For my family, the years of 2010-2012 have been a whirlwind. In 2010 my family found out my mother was pregnant. Soon after we had to move back to Chicago from Korea. Then once the 2009-2010 school year was over, my 7th grade year went by quite undeterred, then at the end of the year it turned out we had to move to China on the conditions of my dad’s job. Once we got to China I was starting 8th grade, my mom took a job for the next school year down the road from the city we were just in. So over the course of four school years, I have attended five different schools, in three different countries. Moving is nothing new to me.

The constant moving has taken its slight toll on me, as I have felt like everything was going quite fast paced and during all the moves the connections I have had cracked and pieces fell out, so the idea of staying grounded in one place does seem quite foreign to me. Yet, does not deter me. The missing pieces show my experiences and the fact that I have had a unique life; I have a story to tell.
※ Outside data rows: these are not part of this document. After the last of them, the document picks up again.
(** C6, as the script has it: the required keys are the matches of the
    two attribute patterns taken together, each key once.  A match is the
    text between the double quote after the attribute name and the next
    double quote of the page, and is never empty.  The scan is settled by
    three equations: the empty text has no match; a text that does not
    start with the attribute name, a double quote, a non-empty text without
    a double quote and a double quote is scanned from its second character
    on; a text that starts so gives that text as a key and is scanned on
    after the closing quote.  So the first occurrence after a text without
    a double quote gives the first key.  The function is total: a text
    with no match gives the empty list, and an attribute whose value is
    empty, or that has no double quote at all after its opening quote,
    gives no key. *)
Theorem required_keys_are_union (html_content : str) :
  NoDup (all_keys html_content)
  /\ (forall k,
        In k (all_keys html_content)
        <-> In k (translate_matches html_content)
            \/ In k (placeholder_matches html_content))
  /\ (NoDup (sorted_keys html_content)
      /\ forall k,
           In k (sorted_keys html_content) <-> In k (all_keys html_content))
  /\ (forall k,
        In k (translate_matches html_content) ->
        (exists pre rest,
           html_content
           = pre ++ of_string "data-translate=" ++ dquote :: k
             ++ dquote :: rest)
        /\ k <> [] /\ ~ In dquote k)
  /\ (forall k,
        In k (placeholder_matches html_content) ->
        (exists pre rest,
           html_content
           = pre ++ of_string "data-translate-placeholder=" ++ dquote :: k
             ++ dquote :: rest)
        /\ k <> [] /\ ~ In dquote k)
  /\ ((forall pre t,
         html_content = pre ++ t ->
         match_here translate_pattern t = None
         /\ match_here placeholder_pattern t = None) ->
      all_keys html_content = [] /\ sorted_keys html_content = [])
  /\ (forall s,
        ~ In dquote s ->
        match_here translate_pattern (of_string "data-translate=" ++ dquote :: s)
        = None
        /\ match_here placeholder_pattern
             (of_string "data-translate-placeholder=" ++ dquote :: s)
           = None
        /\ translate_matches (of_string "data-translate=" ++ dquote :: s) = [])
  /\ (forall k rest,
        k <> [] -> ~ In dquote k ->
        translate_matches
          (of_string "data-translate=" ++ dquote :: k ++ dquote :: rest)
        = k :: translate_matches rest
        /\ placeholder_matches
             (of_string "data-translate-placeholder=" ++ dquote :: k
              ++ dquote :: rest)
           = k :: placeholder_matches rest)
  /\ (translate_matches [] = [] /\ placeholder_matches [] = [])
  /\ (forall c s,
        (forall k rest, k <> [] -> ~ In dquote k ->
           c :: s <> of_string "data-translate=" ++ dquote :: k
                     ++ dquote :: rest) ->
        translate_matches (c :: s) = translate_matches s)
  /\ (forall c s,
        (forall k rest, k <> [] -> ~ In dquote k ->
           c :: s <> of_string "data-translate-placeholder=" ++ dquote :: k
                     ++ dquote :: rest) ->
        placeholder_matches (c :: s) = placeholder_matches s)
  /\ (forall pre k rest,
        ~ In dquote pre -> k <> [] -> ~ In dquote k ->
        translate_matches
          (pre ++ of_string "data-translate=" ++ dquote :: k ++ dquote :: rest)
        = k :: translate_matches rest
        /\ placeholder_matches
             (pre ++ of_string "data-translate-placeholder=" ++ dquote :: k
              ++ dquote :: rest)
           = k :: placeholder_matches rest)
  /\ (forall f : str -> list str,
        f [] = [] ->
        (forall c s,
           (forall k rest, k <> [] -> ~ In dquote k ->
              c :: s <> of_string "data-translate=" ++ dquote :: k
                        ++ dquote :: rest) ->
           f (c :: s) = f s) ->
        (forall k rest, k <> [] -> ~ In dquote k ->
           f (of_string "data-translate=" ++ dquote :: k ++ dquote :: rest)
           = k :: f rest) ->
        forall t, f t = translate_matches t)
  /\ (forall f : str -> list str,
        f [] = [] ->
        (forall c s,
           (forall k rest, k <> [] -> ~ In dquote k ->
              c :: s <> of_string "data-translate-placeholder=" ++ dquote :: k
                        ++ dquote :: rest) ->
           f (c :: s) = f s) ->
        (forall k rest, k <> [] -> ~ In dquote k ->
           f (of_string "data-translate-placeholder=" ++ dquote :: k
              ++ dquote :: rest)
           = k :: f rest) ->
        forall t, f t = placeholder_matches t).
Proof.
  assert (Hn1 : ~ In dquote (of_string "data-translate="))
    by (vm_compute; intuition discriminate).
  assert (Hn2 : ~ In dquote (of_string "data-translate-placeholder="))
    by (vm_compute; intuition discriminate).
  split; [apply all_keys_NoDup|]. split; [apply all_keys_In|].
  split; [split; [apply sorted_keys_NoDup|apply sorted_keys_In]|].
  split; [apply translate_matches_In|]. split; [apply placeholder_matches_In|].
  split; [|split; [|split; [|split; [|split; [|split; [|split; [|split]]]]]]].
  - intros H.
    assert (E : all_keys html_content = []).
    { unfold all_keys, translate_matches, placeholder_matches.
      rewrite (findall_nil translate_pattern html_content)
        by (intros pre t Ht; exact (proj1 (H pre t Ht))).
      rewrite (findall_nil placeholder_pattern html_content)
        by (intros pre t Ht; exact (proj2 (H pre t Ht))).
      reflexivity. }
    split; [exact E|]. unfold sorted_keys. rewrite E. reflexivity.
  - intros s Hs. split; [now apply attr_unterminated|].
    split; [now apply attr_unterminated|].
    apply findall_nil. intros pre t Ht.
    destruct (match_here translate_pattern t) as [[cap rest]|] eqn:E;
      [|reflexivity].
    apply attr_match_inv in E. destruct E as (-> & _ & _).
    exfalso.
    apply (f_equal (fun t => count_occ N.eq_dec t dquote)) in Ht.
    rewrite count_occ_pivot, count_occ_app, count_occ_pivot, count_occ_pivot
      in Ht.
    rewrite (proj1 (count_occ_not_In N.eq_dec _ dquote) Hn1) in Ht.
    rewrite (proj1 (count_occ_not_In N.eq_dec s dquote) Hs) in Ht. lia.
  - intros k rest Hne Hk. split; now apply attr_findall_head.
  - split; reflexivity.
  - intros c s. apply attr_findall_skip.
  - intros c s. apply attr_findall_skip.
  - intros pre k rest Hpre Hne Hk. split; now apply attr_findall_prefix.
  - intros f. apply attr_findall_unique.
  - intros f. apply attr_findall_unique.
Qed.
The feeling of being incomplete has its positives but it also has its negatives. When I first moved in the third grade out of Chicago, the only thing I ever wanted was to move back. I would have teary confrontations with myself regarding why I wanted to go back though they always ended up getting lost in the everyday life of a third grader living in Indonesia. But eventually the feelings fade, though the emptiness does not. Feeling incomplete is not always negative; it gives off a negative connotation, though at many times it is in fact a quite neutral feeling to have. Especially as a TCK, feeling grounded is something that is not easy, and it especially will not be easy for my little brother as this he is living in his third city and second country in his two years of existence. By moving around it gives one experience. By meeting different people, it creates valuable qualities like adaptability, responsibility, and independence. While the repercussions may be some lost puzzle pieces, it gives someone time to find them and become a better person by being able to find themselves and add more pieces while finding the one they originally lost.

Altogether this idea of feeling incomplete seems bizarre, but it is omnipresent. It is everywhere, everyone has it, and there is no escaping it. And it is completely normal for a person to have these feelings. Whether they fit into one of these categories, all of them, and possibly even surpassing the possible categories of this incompletion, it is perfectly fine to be in any of them, these sections they fall into essentially define them, it is something to be proud of whether they like it or not. In conclusion, it is impossible for anyone to have a whole puzzle, especially if the puzzle just keeps on growing.


The author's comments:
This piece was something I felt that I had enough knowledge about to actually elaborate on, hope you enjoy it.